TITLE: On the Structure of Reduced Kernel Lattice Bases

SPEAKER: Karen Aardal

ABSTRACT:

Lattice-based reformulation techniques have been used successfully both theoretically and computationally. One such reformulation is obtained from the lattice $L_0=\{x\in Z^n\mid Ax = 0\}$. Some of the hard instances in the literature that have been successfully tackled by lattice-based techniques, such as market split and certain classes of knapsack instances, have randomly generated input $A$. These instances have been posed to stimulate algorithmic research. Since the considered instances are very hard even in low dimension, less experience is available for larger instances. Recently we have studied larger instances and observed that the LLL-reduced basis of $L_0$ has a specific sparse structure. In particular, this translates into a map in which some of the original variables get a ``rich'' translation into a new variable space, whereas some variables are only substituted in the new space.

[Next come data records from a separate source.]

(** [run]: one trial; the rows so far are rewritten after it. *)
Definition regression_run (a : regression_args) (f : credentials) (peer out : path) (c : cores)
    (rows : list json) (u : run_of) : py world (list json) :=
  let folder := out ++ [pad3 (length rows) +:+ "-" +:+ u_group u +:+ "-" +:+ u_mode u] in
  row ← trial ROOT ENV f (u_pair_of u) peer (u_mode u) (u_size u) (u_rounds u) folder c (negb (g_no_padding a));
  row ← lift (jupdate [("group", JStr (u_group u)); ("pair", JNum (u_pair u))] row);
  let rows := rows ++ [row] in
  ask (WriteText (out ++ ["results.json"]) (dumps_indent 2 (JArr rows) +:+ nl));;
  mret rows.
Fixpoint regression_runs (a : regression_args) (f : credentials) (peer out : path) (c : cores)
    (rows : list json) (us : list run_of) : py world (list json) :=
  match us with
  | [] => mret rows
  | u :: us => rows ← regression_run a f peer out c rows u; regression_runs a f peer out c rows us
  end.

Definition main (a : regression_args) : py world () :=
  own ← private_namespace;
  lift (raise_if (negb own) (SystemExit 2));;
  available ← ask Affinity;
  c ← lift (parse_cores (g_cores a) available);
  let modes := split "," (g_modes a) in
  lift (raise_if (negb (valid_runs a modes)) (SystemExit 2));;
  out ← ask (Resolve (join_path cwd (g_out a)));
  ask (Mkdir out true false);;
  before ← ask (Resolve (join_path cwd (g_before a)));
  after ← ask (Resolve (join_path cwd (g_after a)));
  peer ← ask (Resolve (join_path cwd (g_peer a)));
  let old := {| b_server := before ++ ["veil-server"]; b_client := before ++ ["veil-client"] |} in
  let new := {| b_server := after ++ ["veil-openssl"]; b_client := after ++ ["veil-batch"] |} in
  info ← regression_metadata a c old new peer;
  ask (WriteText (out ++ ["metadata.json"]) (dumps_indent 2 info +:+ nl));;
  f ← fixture ROOT (out ++ ["fixture"]) false;
  rows ← regression_runs a f peer out c [] (interop_runs a old new ++ paired_runs a modes old new);
  summary ← lift (comparison rows modes);
  ask (WriteText (out ++ ["summary.json"]) (dumps_indent 2 summary +:+ nl)).
End main.

Section held.
Context `{Os} (ROOT : path) (ENV : env) (w0 : world).
Abbreviation held := (held w0).
Lemma serve_gui_session secure : keeps in_session (serve_gui root secure).
Proof.
  unfold serve_gui. apply within_bind; [apply inside_session; intros R T F; solve_within|intros p].
  apply within_bind; [destruct secure; [apply inside_session; intros R T F; solve_within|apply within_ret]|intros []].
  apply within_bind; [by intros s Hs|intros []].
  apply within_bind; [apply inside_session; intros R T F; solve_within|intros []]. apply within_ret.
Qed.
(** Opening a log and pushing its exit; a process that is started is in the list. *)
Lemma launch_gui_session label command : keeps in_session (launch_gui artifacts label command).
Proof.
  intros s Hs. unfold launch_gui, mbind at 1, py_bind, inside at 1.
  pose proof (open_covered w0 (artifacts ++ [label +:+ ".log"]) "wb" _ (host s) Hs) as Ho.
  destruct (open_text _ _ (host s)) as [[log|e] w1]; [|done].
  unfold push, modify, mbind, py_bind, inside. cbn [host add_callback with_host].
  match goal with |- context [popen_proc ?o w1] => pose proof (popen_covered w0 o _ w1 Ho) as Hp; destruct (popen_proc o w1) as [[p|e] w2] end.
  - cbn. eapply covered_more; [|exact Hp].
    intros c. cbn. rewrite map_app. set_solver.
  - split; [|done]. eapply covered_more; [|exact Hp]. intros c. cbn. set_solver.
Qed.
#[local] Hint Resolve serve_gui_session launch_gui_session : within.

Lemma await_cdp_quiet ps deadline cdp_port : quiet (await_cdp fuel ps deadline cdp_port).
Proof.
  intros R T F. induction fuel as [|n IH]; cbn [await_cdp]; unfold cdp_late; [solve_within|].
  apply within_bind; [|solve_within]. clear. induction ps as [|p ps IH]; cbn [any_exited]; solve_within.
Qed.
Lemma gui_session_session : keeps in_session (gui_session shown ROOT executable fuel package server_binary artifacts root).
Proof.
  unfold gui_session, unpack_program, prepare_session, after_exit, run_checked, port. pose proof await_cdp_quiet.
  repeat (first [apply inside_session; intros R T F; solve_within | within_step | solve [auto 2 with within nocore]]).
Qed.
Lemma gui_body_covers original : keeps (covers w0) (gui_body shown ROOT executable fuel package server_binary artifacts root original).
Proof.
  unfold gui_body. apply within_bind; [apply push_covers|intros []].
  intros s Hs. unfold try_finally. pose proof (gui_session_session s) as H1.
  assert (in_session s) as H2 by (eapply covered_more; [|exact Hs]; set_solver). specialize (H1 H2).
  destruct (gui_session _ _ _ _ _ _ _ _ s) as [r s1]. assert (in_session s1) as H3 by (destruct r; [done|apply H1]).
  pose proof (teardown_covers s1 H3) as H4. destruct (teardown s1) as [[u|e] s2]; [|done]. by destruct r.
Qed.
End parts.
End covered.

(** The settings are restored by the callback that was pushed first. *)
Definition ends_with (c : callback) (s : scope) : Prop := ∃ cs, callbacks s = cs ++ [c].

Section settings_restored.
Context `{Os} (c : callback).
Lemma inside_ends {A} (m : py world A) : keeps (ends_with c) (inside m).
Proof. intros s Hs. unfold inside. by destruct (m (host s)) as [[a|e] w]. Qed.
Lemma push_ends d : keeps (ends_with c) (push d).
Proof. intros s [cs Hs]. exists (d :: cs). cbn. by rewrite Hs. Qed.
Lemma modify_ends f : (∀ s, callbacks (f s) = callbacks s) → keeps (ends_with c) (modify f).
Proof. intros Hf s [cs Hs]. exists cs. by rewrite Hf. Qed.
#[local] Hint Resolve inside_ends push_ends : within.

Lemma serve_gui_ends root secure : keeps (ends_with c) (serve_gui root secure).
Proof. unfold serve_gui. pose proof (λ p, modify_ends (add_served p) (λ _, eq_refl)). solve_within. Qed.
Lemma launch_gui_ends artifacts label command : keeps (ends_with c) (launch_gui artifacts label command).
Proof. unfold launch_gui. pose proof (λ p, modify_ends (add_launched p) (λ _, eq_refl)). solve_within. Qed.
#[local] Hint Resolve serve_gui_ends launch_gui_ends : within.
Lemma session_ends shown ROOT executable fuel package binary artifacts root :
  keeps (ends_with c) (try_finally (gui_session shown ROOT executable fuel package binary artifacts root) teardown).
Proof. unfold gui_session, teardown. solve_within. Qed.
End settings_restored.

Lemma gui_stack_puts_back `{Os} start shown ROOT executable fuel package binary artifacts root s w : canonical s →
  put_back start s (exit_stack (gui_body shown ROOT executable fuel package binary artifacts root s) w).2.
Proof.
  intros Hs. unfold exit_stack, gui_body, push, modify, mbind, py_bind.
  pose proof (session_ends (RestoreSettings s) shown ROOT executable fuel package binary artifacts root
    (add_callback (RestoreSettings s) (empty_scope w)) ltac:(by exists [])) as He.
  destruct (try_finally _ _ _) as [r s1]. assert (ends_with (RestoreSettings s) s1) as [cs ->] by (destruct r; [done|apply He]).
  rewrite unwind_last. cbn [run_callback]. set (w1 := (unwind cs r (host s1)).2).
  pose proof (write_puts_back start s Hs w1 I) as Hw. by destruct (write s w1) as [[u|e] w2].
Qed.

(** The program keeps what is held, and the settings. *)
Lemma gui_main_quiet `{Calm} `{!Kills H} name environ shown ROOT cwd tmp executable fuel a :
  quiet (gui_main name environ shown ROOT cwd tmp executable fuel a).
Proof.
  assert (∀ package binary artifacts root s,
    quiet (exit_stack (gui_body shown ROOT executable fuel package binary artifacts root s))) as Hb.
  { intros. apply restored_quiet. intros w Hw. apply exit_stack_restored; [done|apply gui_body_covers]. }
  intros R T F. unfold gui_main. solve_within.
Qed.
Lemma gui_main_settings `{Os} start `{!Inet H start} name environ shown ROOT cwd tmp executable fuel a s :
  triple (unset start s) (gui_main name environ shown ROOT cwd tmp executable fuel a)
    (λ _, put_back start s) (λ _, put_back start s).
Proof.
  assert (∀ A B (m : py world A) (k : A → py world B), keeps (unset start s) m →
    (∀ x, triple (unset start s) (k x) (λ _, put_back start s) (λ _, put_back start s)) →
    triple (unset start s) (m ≫= k) (λ _, put_back start s) (λ _, put_back start s)) as step.
  { intros A B m k Hm Hk. eapply triple_bind; [|exact Hk].
    eapply triple_consequence; [exact Hm|done|done|]. intros e w [Hw _]. left; apply Hw. }
  unfold gui_main. apply step; [by apply within_lift|intros []].
  assert (∀ B (c : call B), sets_or_starts B c = false → keeps (unset start s) (ask c)) as Hask.
  { intros B c. apply ask_blind, unset_blind. }
  apply step; [by apply Hask|intros binary]. apply step; [by apply Hask|intros package].
  apply step; [by apply Hask|intros artifacts]. apply step; [by apply Hask|intros _].
  apply (triple_bind _ _ _ (λ v w, unset start s w ∧ v = s ∧ canonical v)).
  { eapply triple_consequence; [exact (snapshot_gives start s)|done|done|]. intros e w [Hw _]. left; apply Hw. }
  intros v w [Hw [-> Hv]]. revert w Hw. apply step; [by apply Hask|intros root w _].
  unfold try_finally. pose proof (gui_stack_puts_back start shown ROOT executable fuel package binary artifacts root s w Hv) as Hp.
  destruct (exit_stack _ w) as [r w1]. cbn [snd] in Hp.
  pose proof (ask_blind (@sets) (put_back start s) (RemoveTree root) (put_back_blind start s) eq_refl w1 Hp) as Hr.
  destruct (ask (RemoveTree root) w1) as [[u|e] w2]; [by destruct r|apply Hr].
Qed.


(** A user with a proxy script, on a machine where everything works; [broken]: no certificate. *)
Definition user_settings : settings := {| flags := 5; server := ""; bypass := "<local>"; pac := "http://proxy/user.pac" |}.
Definition gui_os (broken : bool) : Os := λ A h c,
  match c in call A return result A with
  | InetQuery _ => Ok (answer_query (current user_settings h))
  | ReadText _ => Ok (dumps (settings_json (current user_settings h)))
  | Run _ _ => if broken then Err (CalledProcessError 1) else Ok ()
  | c => @os (sample_os 1) _ h c
  end.
#[export] Instance gui_os_calm broken : @Calm (gui_os broken).
Proof. by split. Qed.
#[export] Instance gui_os_kills broken : @Kills (gui_os broken).
Proof. by split. Qed.
#[export] Instance gui_os_inet broken : @Inet (gui_os broken) user_settings.
Proof. by apply answer_query_inet. Qed.
Definition sample_gui : gui_args := {| w_package := "veil.zip"; w_server := "veil.exe"; w_artifacts := "out" |}.
Definition gui_environ : env := [("VEIL_TEST_SYSTEM_PROXY", "1")].
Definition gui_run (broken : bool) : result () * world :=
  @gui_main (gui_os broken) "nt" gui_environ posix ["gui"] ["w"] ["tmp"] "python" 1 sample_gui nothing.

Lemma ease_spec_symm (x : R) : ease_spec x = 1 - ease_spec (1 - x).
Proof.
  unfold ease_spec.
  destruct (Rlt_dec x 0.5) as [Hx|Hx], (Rlt_dec (1 - x) 0.5) as [Hy|Hy];
    rewrite !pow3; try lra.
  assert (x = 0.5) by lra. subst x. lra.
Qed.

(** C2: the easing expression of [animateMesh] and the shader's
    [easeInOutCubic] both compute the curve of the contract, [4x³] below
    [0.5] and [1 − ((−2x+2)³)/2] otherwise, hence agree at every [x] (in
    particular on [[0,1]]); the curve is [0] at [0], [1] at [1] and [0.5]
    at [0.5]. *)
Theorem easing_paths_agree :
  (forall x, Ornaments.eased x = ease_spec x)
  /\ (forall x, Foliage.easeInOutCubic x = ease_spec x)
  /\ (forall x, Ornaments.eased x = Foliage.easeInOutCubic x)
  /\ Ornaments.eased 0 = 0 /\ Foliage.easeInOutCubic 0 = 0
  /\ Ornaments.eased 1 = 1 /\ Foliage.easeInOutCubic 1 = 1
  /\ Ornaments.eased 0.5 = 0.5 /\ Foliage.easeInOutCubic 0.5 = 0.5.
Proof.
  repeat split; intros;
    rewrite ?eased_spec, ?easeInOutCubic_spec;
    auto using ease_spec_0, ease_spec_1, ease_spec_half.
Qed.

(** C8: on [[0,1]] the easing function (host and shader) is monotonically
    non-decreasing and point-symmetric around [0.5]:
    [ease x = 1 − ease (1 − x)]. *)
Theorem easing_monotone_symmetric (x y : R) :
  0 <= x -> x <= y -> y <= 1 ->
  Ornaments.eased x <= Ornaments.eased y
  /\ Foliage.easeInOutCubic x <= Foliage.easeInOutCubic y
  /\ Ornaments.eased x = 1 - Ornaments.eased (1 - x)
  /\ Foliage.easeInOutCubic x = 1 - Foliage.easeInOutCubic (1 - x).
Proof.
  intros _ Hxy _. rewrite !eased_spec, !easeInOutCubic_spec.
  auto using ease_spec_mono, ease_spec_symm.
Qed.
(** Where the scan of a template stands: in literal text, in the name of a
    replacement field, or past the name, in what follows a [!], [:], [.] or
    [[] of the field. *)
Inductive format_state :=
| InText
| InName (name : string)
| InSpec (name : string).

(** [template.format] with the keyword arguments [kw]: the doubled braces
    stand for one brace, [{name}] for the value of [name].  A field is read
    up to its closing brace and its name is looked up first, so that a missing
    name raises [KeyError] whatever follows it in the field; what a
    conversion, a format specification, an attribute or an index would then
    do is not interpreted. *)
Fixpoint format_go (kw : list (string * pyval)) (st : format_state)
    (t : string) : result string :=
  match st, t with
  | InText, EmptyString => Ok EmptyString
  | InText, String "{" (String "{" t') =>
      r ← format_go kw InText t'; Ok (String "{" r)
  | InText, String "{" t' => format_go kw (InName EmptyString) t'
  | InText, String "}" (String "}" t') =>
      r ← format_go kw InText t'; Ok (String "}" r)
  | InText, String "}" _ => Raise ValueError
  | InText, String c t' => r ← format_go kw InText t'; Ok (String c r)
  | InName _, EmptyString => Raise ValueError
  | InName name, String "}" t' =>
      v ← format_field kw name;
      r ← format_go kw InText t';
      Ok (v +:+ r)
  | InName name, String c t' =>
      if Ascii.eqb c "{" then Raise ValueError
      else if existsb (Ascii.eqb c) ["!"; ":"; "."; "["]%char
      then format_go kw (InSpec name) t'
      else format_go kw (InName (name +:+ String c EmptyString)) t'
  | InSpec _, EmptyString => Raise ValueError
  | InSpec name, String "}" _ =>
      _ ← format_field kw name; Raise Unsupported
  | InSpec name, String c t' =>
      if Ascii.eqb c "{" then Raise Unsupported
      else format_go kw (InSpec name) t'
  end.
(** A paragraph that stands whole stays whole: pages are only added, and a
    chunk is pushed as it is. *)
Lemma placed_step st paragraph x :
  placed st x -> placed (paginateStep slide st paragraph) x.
Proof.
  assert (Hflush : forall st', placed st' x ->
            exists page, In page (map content (flush slide st')) /\ In x page).
  { intros st' [(page & Hin & Hx)|Hx]; rewrite map_content_flush.
    - exists page. split; [|done]. apply in_or_app. by left.
    - exists (currentChunk st'). split; [|done]. apply in_or_app. right. by left. }
  intros Hx. unfold paginateStep.
  destruct (_ <=? _).
  { destruct Hx as [Hx|Hx]; [by left|]. right. simpl. apply in_or_app. by left. }
  destruct (startsWith [HASH] paragraph).
  { destruct (currentChunk st) as [|q chunk] eqn:E; simpl.
    - destruct Hx as [Hx|Hx]; [by left|]. by rewrite E in Hx.
    - left. by apply Hflush. }
  destruct (_ <=? 1); simpl.
  { left. by apply Hflush. }
  left. apply Hflush. destruct Hx as [Hx|Hx]; [by left|].
  right. simpl. apply in_or_app. by left.
Qed.

(** A heading is never cut: it goes whole into the chunk. *)
Lemma placed_heading st h :
  startsWith [HASH] h = true -> placed (paginateStep slide st h) h.
Proof.
  intros Hh. unfold paginateStep. rewrite Hh. right.
  destruct (_ <=? _); simpl; [|by left].
  apply in_or_app. right. by left.
Qed.

Lemma placed_loop reflowedContent st x :
  placed st x -> placed (fold_left (paginateStep slide) reflowedContent st) x.
Proof.
  revert st. induction reflowedContent as [|p ps IH]; intros st Hx; [done|].
  simpl. apply IH. by apply placed_step.
Qed.

Lemma heading_on_a_page reflowedContent h :
  In h reflowedContent -> startsWith [HASH] h = true ->
  exists page, In page (pagesOf slide reflowedContent) /\ In h page.
Proof.
  intros Hin Hh.
  assert (Hplaced : forall st,
            placed (fold_left (paginateStep slide) reflowedContent st) h).
  { induction reflowedContent as [|p ps IH]; [done|]. intros st. simpl.
    destruct Hin as [->|Hin]; [|by apply IH].
    apply placed_loop. by apply placed_heading. }
  specialize (Hplaced (mkPag [] [] 0)).
  unfold pagesOf, paginate.
  destruct (fold_left (paginateStep slide) reflowedContent (mkPag [] [] 0))
    as [pages chunk used].
  destruct Hplaced as [Hpage|Hchunk]; simpl in *.
  - destruct Hpage as (page & Hpage & Hx). exists page. split; [|done].
    destruct chunk; simpl; [done|].
    rewrite map_content_flush. apply in_or_app. by left.
  - destruct chunk as [|q chunk]; [done|]. simpl.
    exists (q :: chunk). split; [|done].
    rewrite map_content_flush. apply in_or_app. right. by left.
Qed.

(** Each round pushes one page at most. *)
Lemma paginateStep_pages st paragraph :
  (length (paginatedSlides (paginateStep slide st paragraph))
   <= S (length (paginatedSlides st)))%nat.
Proof.
  unfold paginateStep, flush.
  repeat (destruct (_ <=? _) || destruct (startsWith _ _)
          || destruct (_ <? _)%nat);
    simpl; rewrite ?length_app; simpl; lia.
Qed.

Lemma paginate_pages reflowedContent pushed :
  (length (paginate slide reflowedContent pushed)
   <= length pushed + length reflowedContent + 1)%nat.
Proof.
  unfold paginate.
  assert (H : forall st,
    (length (paginatedSlides (fold_left (paginateStep slide) reflowedContent st))
     <= length (paginatedSlides st) + length reflowedContent)%nat).
  { induction reflowedContent as [|p ps IH]; intros st; simpl; [lia|].
    pose proof (IH (paginateStep slide st p)).
    pose proof (paginateStep_pages st p). lia. }
  specialize (H (mkPag pushed [] 0)). simpl in H.
  destruct (_ <? _)%nat; unfold flush; rewrite ?length_app; simpl; lia.
Qed.

End Paginator.

(** ** Numbering *)

Section Numbering.

Implicit Types (slides : list SlideData) (slide : SlideData).

Lemma imap_field {B} (g : SlideData -> B) (h : nat -> B)
    (f : nat -> SlideData -> SlideData) slides k :
  (forall i slide, g (f i slide) = h (k + i)%nat) ->
  map g (imap f slides) = map h (seq k (length slides)).
Proof.
  revert f k. induction slides as [|slide slides IH]; intros f k Hf; [done|].
  simpl. rewrite Hf, Nat.add_0_r. f_equal.
  apply IH. intros i s. unfold compose. rewrite Hf. f_equal. lia.
Qed.

Lemma imap_same_field {B} (g : SlideData -> B)
    (f : nat -> SlideData -> SlideData) slides :
  (forall i slide, g (f i slide) = g slide) ->
  map g (imap f slides) = map g slides.
Proof.
  revert f. induction slides as [|slide slides IH]; intros f Hf; [done|].
  simpl. rewrite Hf. f_equal. apply IH. intros i s. apply Hf.
Qed.

(** The finishing pass numbers the slides [1 .. N] in order. *)
Lemma finishingPass_numbers clock slides :
  map pageNumber (finishingPass clock slides)
  = map (fun k => Some (Z.of_nat k)) (seq 1 (length slides)).
Proof.
  unfold finishingPass.
  rewrite (imap_field pageNumber (fun k => Some (Z.of_nat k + 1)) _ _ 0%nat)
    by done.
  rewrite <- (seq_shift _ 0), map_map. apply map_ext. intros k. f_equal. lia.
Qed.

(** The finishing pass gives every slide the number of slides as total. *)
Lemma finishingPass_totals clock slides :
  Forall (fun s => totalPages s = Some (Z.of_nat (length slides)))
    (finishingPass clock slides).
Proof.
  unfold finishingPass. apply List.Forall_forall. intros s Hs.
  apply (in_map totalPages) in Hs.
  rewrite (imap_field totalPages
             (fun _ => Some (Z.of_nat (length slides))) _ _ 0%nat) in Hs
    by done.
  apply in_map_iff in Hs as (k & Hk & _). done.
Qed.

Lemma reindexMap_length total k slides :
  length (reindexMap total k slides) = length slides.
Proof.
  revert k. induction slides as [|slide slides IH]; intros k; [done|].
  simpl. destruct (isCover slide); simpl; by rewrite IH.
Qed.

(** The slides that are no cover are numbered from [k + 1] on. *)
Lemma reindexMap_numbers total k slides :
  map pageNumber
    (List.filter (fun s => negb (isCover s)) (reindexMap total k slides))
  = map (fun i => Some (k + Z.of_nat i))
      (seq 1 (length (List.filter (fun s => negb (isCover s)) slides))).
Proof.
  revert k. induction slides as [|slide slides IH]; intros k; [done|].
  simpl. destruct (isCover slide) eqn:E; simpl.
  - unfold withTotalPages at 1, isCover at 1. simpl.
    unfold isCover in E. rewrite E. simpl. apply IH.
  - unfold withPageNumbers at 1, isCover at 1. simpl.
    unfold isCover in E. rewrite E. simpl. f_equal.
    rewrite IH, <- (seq_shift _ 1), map_map.
    apply map_ext. intros i. f_equal. lia.
Qed.

Lemma reindexMap_total total k slides :
  Forall (fun s => totalPages s = Some total) (reindexMap total k slides).
Proof.
  revert k. induction slides as [|slide slides IH]; intros k; [constructor|].
  simpl. destruct (isCover slide); constructor; try done; apply IH.
Qed.

(** Renumbering writes [totalPages], and [pageNumber] except on a cover. *)
Lemma reindexMap_frame total k slides :
  Forall2 (fun s s' =>
             sameOtherFields s s'
             /\ (isCover s = true -> pageNumber s' = pageNumber s))
    slides (reindexMap total k slides).
Proof.
  revert k. induction slides as [|slide slides IH]; intros k; [constructor|].
  simpl. destruct (isCover slide) eqn:E; (constructor; [|apply IH]);
    (split; [by repeat split|intros H; first [reflexivity|congruence]]).
Qed.

Lemma filter_cover_split slides :
  (length (List.filter (fun s => negb (isCover s)) slides)
   + length (List.filter isCover slides))%nat
  = length slides.
Proof.
  induction slides as [|slide slides IH]; [done|].
  simpl. destruct (isCover slide); simpl; lia.
Qed.

End Numbering.

(** ** Paragraph ingestion *)

Section Ingestion.

(** Splitting at runs of newlines and dropping the blank pieces is
    splitting at every newline and dropping the blank pieces. *)
Lemma splitGo_lines (inRun : bool) (piece text : jsstring) :
  (inRun = true -> piece = []) ->
  List.filter nonBlank (splitGo inRun piece text)
  = List.filter nonBlank (splitAtNewline piece text).
Proof.
  revert inRun piece. induction text as [|c text IH]; intros inRun piece Hrun;
    [done|].
  simpl. destruct (c =? NEWLINE)%N.
  - destruct inRun.
    + rewrite (Hrun eq_refl). simpl. by apply IH.
    + simpl. destruct (nonBlank piece); [f_equal|]; by apply IH.
  - by apply IH.
Qed.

If an original variable is important in the sense of branching or cutting planes, this variable should be translated in a non-trivial way. In this paper we partially explain the obtained structure of the LLL-reduced basis in the case that the input matrix $A$ consists of one row $a$. Since the input is randomly generated our analysis will be probabilistic. The key ingredient is a bound on the probability that the LLL algorithm will interchange two subsequent basis vectors. It is worth noticing that computational experiments indicate that the results of this analysis seem to apply in the same way also in the general case that $A$ consists of multiple rows. Our analysis has yet to be extended to this general case. Along with our analysis we also present some computational indications that illustrate that the probabilistic analysis conforms well with the practical behavior. This is joint work with Frederik von Heymann.

BIO:

Karen Aardal obtained her PhD from C.O.R.E, Universite' Catholique de Louvain, Belgium and has since then held positions at University of Essex, UK, Georgia Tech, Atlanta, GA, USA, and at various universities in The Netherlands. Currently she holds the position of professor of Optimization at Delft University of Technology.

Her main research interest is integer programming, and in particular algebraic approaches to integer programming. She is interested in combinatorial optimization, in particular in facility location. In terms of applications she is currently involved in a large Dutch project aiming at improving all aspects of ambulance planning, and in a European project on electricity networks.

She has served on the Council of the Mathematical Optimization Society, MOS. She has been the Publications Committee Chair and the Chair of the Executive Committee of MOS. She is a member of the board of directors of INFORMS Computing Society. She is the Area Editor for "Design and analysis of algorithms" of INFORMS Journal on Computing. She also serve on the boards of Mathematical Programming Series B, Networks, EURO Journal on Computational Optimization, and RAIRO - Operations Research.